The Student Room Group

Worried to take it to next level

I been seeing a girl recently and i like her not sure if she likes me but we've had sex ex etc been on a couple of dates. I've seen her 3 times all together and she's eager to see me again. Problem is I'm worried how far I can actually take this thing like asking her to be my girlfriend or when I have to meet her friends/family never mind when she has to meet mine. As I don't trust some of my friends at all and would never leave them in a room together alone for example. She's an 8th black and one of my friends is black and he's a bit of a sexpest and would try it on with anything with a pulse. So I'm worried about possibly introducing her to him one day. Meeting her family and friends would be hell to as I'm shy so think her friends would think of me as uncool or boring and her family would see me as too quiet or unsociable. Her meeting my family wouldnt be a problem however but it would be a new experience to them so don't want them being overexcited. Should I ask her to be my girlfriend before I've introduced her and vice versa. Also any advice for the shy guy on ever meeting their rents or friends?:colondollar:
Reply 1
You've only seen her three times so far so I would focus on getting to know her more before you set up parents and friends introductions. Maybe you could go on a few more dates just the two of you or invite her to hangout at your place so she meets your parents casually before you all have dinner together perhaps?
Not sure how old you are but you could introduce her to your friends by all going out for a drink together or doing an activity such as bowling, ice skating?
With regards to meeting their family, just go looking presentable and be yourself. They'll just want to know that their daughter is in safe hands with a nice guy ditto with meeting her friends!
Good luck!
You should definitely ask her to be your girlfriend before introducing the family but give it a few more dates


Posted from TSR Mobile
You don't have to introduce her to anyone until you are ready to.

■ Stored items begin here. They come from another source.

(* ===== verification/Subscr.v ===== *)
(** [src/subscr.c]: the subscription nodes.  No live code of the daemon calls these functions any
    more (the calls are compiled out); they are modelled on the heap of [LinkList.Heap], because
    [subscr_unsub] takes the address of a copy of a list node. *)

From S2P Require Import Prelude LinkList Msrc ListFacts.
Import Heap HeapFacts.
#[local] Open Scope Z_scope.

(** * Definitions *)

Record subscrnode := Subscrnode { ipv6 : in6_addr; refreshtime : Z }.

(** [None]: no memory. *)
Definition subscr_create (malloc_ok : bool) (addr : in6_addr) (now : Z) : option subscrnode :=
  if malloc_ok then Some (Subscrnode addr now) else None.

Definition subscr_find (l : list (option subscrnode)) (addr : in6_addr) : option nat :=
  find_idx (fun o => match o with Some s => IN6_ARE_ADDR_EQUAL addr (ipv6 s) | None => false end) l.

(** What becomes of a call of [subscr_unsub]: it returns false; it reads a pointer that is not
    valid; or it gives [free] the address of a local variable, having taken the node out of the chain
    ([h] and [l] are the heap and the list at that point). *)
Inductive unsub_result := NotFound | BadPointer | FreesLocal (h : heap) (l : clist).

(** [subscrs] holds the nodes the data pointers point to; [local] is the address of [copy_ln]. *)
Fixpoint unsub_loop (fuel : nat) (subscrs : gmap Z subscrnode) (local : Z) (addr : in6_addr) (h : heap) (l : clist) (ln : Z) : unsub_result :=
  match fuel with
  | O => BadPointer
  | S fuel =>
    if ln =? 0 then NotFound
    else
      match h !! ln with
      | None => BadPointer
      | Some copy_ln =>
        if data copy_ln =? 0 then unsub_loop fuel subscrs local addr h l (next copy_ln)
        else
          match subscrs !! data copy_ln with
          | None => BadPointer
          | Some s =>
            if IN6_ARE_ADDR_EQUAL addr (ipv6 s) then
              (* list_delete_node(list, &copy_ln) *)
              match unlink local (<[local := copy_ln]> h) l with
              | Some (h, l) => FreesLocal h l
              | None => BadPointer
              end
            else unsub_loop fuel subscrs local addr h l (next copy_ln)
          end
      end
  end.

Definition subscr_unsub (subscrs : gmap Z subscrnode) (local : Z) (addr : in6_addr) (h : heap) (l : clist) : unsub_result :=
  unsub_loop (S (size h)) subscrs local addr h l (head l).

(** * Facts *)

(** The nodes the list points to. *)
Definition subscribed (subscrs : gmap Z subscrnode) (xs : list (Z * Z)) : list in6_addr :=
  omap (fun x => if x.2 =? 0 then None else ipv6 <$> subscrs !! x.2) xs.
#[local] Arguments subscribed : simpl never.

Lemma subscribed_cons subscrs p d xs s :
  d <> 0 -> subscrs !! d = Some s -> subscribed subscrs ((p, d) :: xs) = ipv6 s :: subscribed subscrs xs.
Proof. intros Hd Hs. unfold subscribed. csimpl. rewrite (proj2 (Z.eqb_neq d 0) Hd). by rewrite Hs. Qed.

(** Taking a node out through a copy of it is possible: its neighbours are allocated. *)
Lemma unlink_copy h l a p d b local :
  lrep h l (a ++ (p, d) :: b) -> h !! local = None ->
  is_Some (unlink local (<[local := Node (hd_loc b 0) (last_loc 0 a) d]> h) l).
Proof.
  intros Hl Hloc. destruct Hl as (Hd & _ & _ & _ & _). apply dls_app in Hd as (Ha & _ & _ & Hb).
  assert (Hin : forall xs prv nxt q, dls h prv xs nxt -> q ∈ xs.*1 -> q <> local /\ is_Some (h !! q) /\ q <> 0).
  { intros xs prv nxt q Hx Hq. destruct (dls_lookup _ _ _ _ _ Hx Hq) as [[n Hn] ?]. split_and!; [congruence|by eexists|done]. }
  unfold unlink. rewrite lookup_insert_eq. simpl.
  assert (Hfirst : exists h1 l1, (if last_loc 0 a =? 0 then Some (<[local:=Node (hd_loc b 0) (last_loc 0 a) d]> h, set_ends (hd_loc b 0) (tail l) l)
     else h0 ← store (last_loc 0 a) (set_next (hd_loc b 0)) (<[local:=Node (hd_loc b 0) (last_loc 0 a) d]> h); Some (h0, l)) = Some (h1, l1) /\
     h1 !! local = Some (Node (hd_loc b 0) (last_loc 0 a) d) /\ (forall q, is_Some (h !! q) -> is_Some (h1 !! q))).
  { destruct (Z.eqb_spec (last_loc 0 a) 0) as [|Hne].
    - eexists _, _. split; [done|]. rewrite lookup_insert_eq. split; [done|]. intros q Hq.
      apply lookup_insert_is_Some. destruct (decide (local = q)); auto.
    - destruct a as [|x a']; [done|]. destruct (Hin _ _ _ _ Ha (last_loc_in 0 (x :: a') ltac:(done))) as (Hq & [n Hn] & _).
      unfold store. rewrite lookup_insert_ne by done. rewrite Hn. simpl. eexists _, _. split; [done|].
      rewrite lookup_insert_ne, lookup_insert_eq by done. split; [done|]. intros q Hs.
      apply lookup_insert_is_Some. destruct (decide (last_loc 0 (x :: a') = q)) as [|Hqq]; [by left|right; split; [done|]].
      apply lookup_insert_is_Some. destruct (decide (local = q)); auto. }
  destruct Hfirst as (h1 & l1 & E & Hl1 & Hs1). rewrite E. simpl. rewrite Hl1. simpl.
  destruct (Z.eqb_spec (hd_loc b 0) 0) as [|Hne]; [by eexists|].
  destruct b as [|x b']; [done|]. destruct (Hin _ _ _ _ Hb (hd_loc_in (x :: b') 0 ltac:(done))) as (_ & Hn & _).
  destruct (Hs1 _ Hn) as [n1 Hn1]. unfold store. rewrite Hn1. by eexists.
Qed.

(** Unsubscribing an address nobody is subscribed to returns false; for any other, [free] is called on the
    address of the function's own variable: the call never returns true. *)
Theorem subscr_unsub_frees_local subscrs local addr h l xs :
  lrep h l xs -> h !! local = None ->
  (forall x, x ∈ xs -> x.2 <> 0 -> is_Some (subscrs !! x.2)) ->
  (addr ∉ subscribed subscrs xs -> subscr_unsub subscrs local addr h l = NotFound) /\
  (addr ∈ subscribed subscrs xs -> exists h' l', subscr_unsub subscrs local addr h l = FreesLocal h' l').
Proof.
  intros Hl Hloc Hs. pose proof Hl as (Hd & Hhd & _ & _ & Hnd). unfold subscr_unsub. rewrite Hhd.
  assert (Hlen : (length xs < S (size h))%nat) by (pose proof (dls_size _ _ _ _ Hd Hnd); lia).
  clear Hnd Hhd Hd. revert Hl Hlen Hs. generalize (S (size h)) as fuel. intros fuel Hl Hlen Hs.
  enough (H : forall a ys fuel, xs = a ++ ys -> (length ys < fuel)%nat ->
    (addr ∉ subscribed subscrs ys -> unsub_loop fuel subscrs local addr h l (hd_loc ys 0) = NotFound) /\
    (addr ∈ subscribed subscrs ys -> exists h' l', unsub_loop fuel subscrs local addr h l (hd_loc ys 0) = FreesLocal h' l'))
    by by apply (H [] xs fuel).
  clear Hlen fuel. intros a ys. revert a. induction ys as [|[p d] ys IH]; intros a [|fuel] Hxs Hlen; simpl in *; try lia.
  { split; [done|]. by intros ?%not_elem_of_nil. }
  destruct Hl as (Hd & Hrest). pose proof Hd as Hd'. rewrite Hxs in Hd'. apply dls_app in Hd' as (_ & Hp0 & Hp & _).
  rewrite (proj2 (Z.eqb_neq p 0) Hp0), Hp. simpl.
  destruct (IH (a ++ [(p, d)]) fuel) as [IHn IHs]; [by rewrite Hxs, <-app_assoc|lia|].
  destruct (Z.eqb_spec d 0) as [->|Hd0]; [exact (conj IHn IHs)|].
  destruct (Hs (p, d)) as [s Hsd]; [rewrite Hxs; apply elem_of_app; right; left|done|].
  simpl in Hsd. rewrite (subscribed_cons _ _ _ _ s Hd0 Hsd), Hsd.
  unfold IN6_ARE_ADDR_EQUAL. case_bool_decide as He.
  - split; [intros Hn; destruct Hn; rewrite He; left|]. intros _.
    destruct (unlink_copy h l a p d ys local) as [[h' l'] Hu]; [rewrite <-Hxs; by split|done|]. rewrite Hu. by eexists _, _.
  - rewrite not_elem_of_cons, elem_of_cons. split; [intros [_ ?]; by apply IHn|intros [?|?]; [done|by apply IHs]].
Qed.

(** * The theorem on a sample *)

Definition sample_subscrs : gmap Z subscrnode := {[ 7 := Subscrnode in6addr_any 1000; 8 := Subscrnode (replicate 16 1) 1000 ]}.

Lemma subscr_unsub_frees_local_witness :
  exists h' l', subscr_unsub sample_subscrs 99 (replicate 16 1) sample_heap sample_list = FreesLocal h' l'.
Proof.
  apply (subscr_unsub_frees_local _ _ _ _ _ sample_nodes).
  - apply sample_lrep.
  - done.
  - intros x Hx _. repeat (apply elem_of_cons in Hx as [->|Hx]; [by eexists|]). by apply not_elem_of_nil in Hx.
  - apply (bool_decide_unpack _). by vm_compute.
Defined.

I would make sure that she is your girlfriend before you introduce her to 'sexpest' and do it in such a way that you make very clear that she's spoken for. If he's your friend he'll back off, and if she likes you she'll keep her hands off him - it will test both of their loyalties I suppose.

As for parents, you will know when the time is right to do that. As for meeting her friends/family, ask her to tell you a little bit about them first to help you think of things to talk about.
Reply 4
Now it's been a day of her not replying to me I sent a few messages but I thing. I don't want to be too persistent but what gives? Should I just leave her alone for a while? How do I know if she still wants to see me and how can I make it happen
She might just be busy? I don't always check my phone either.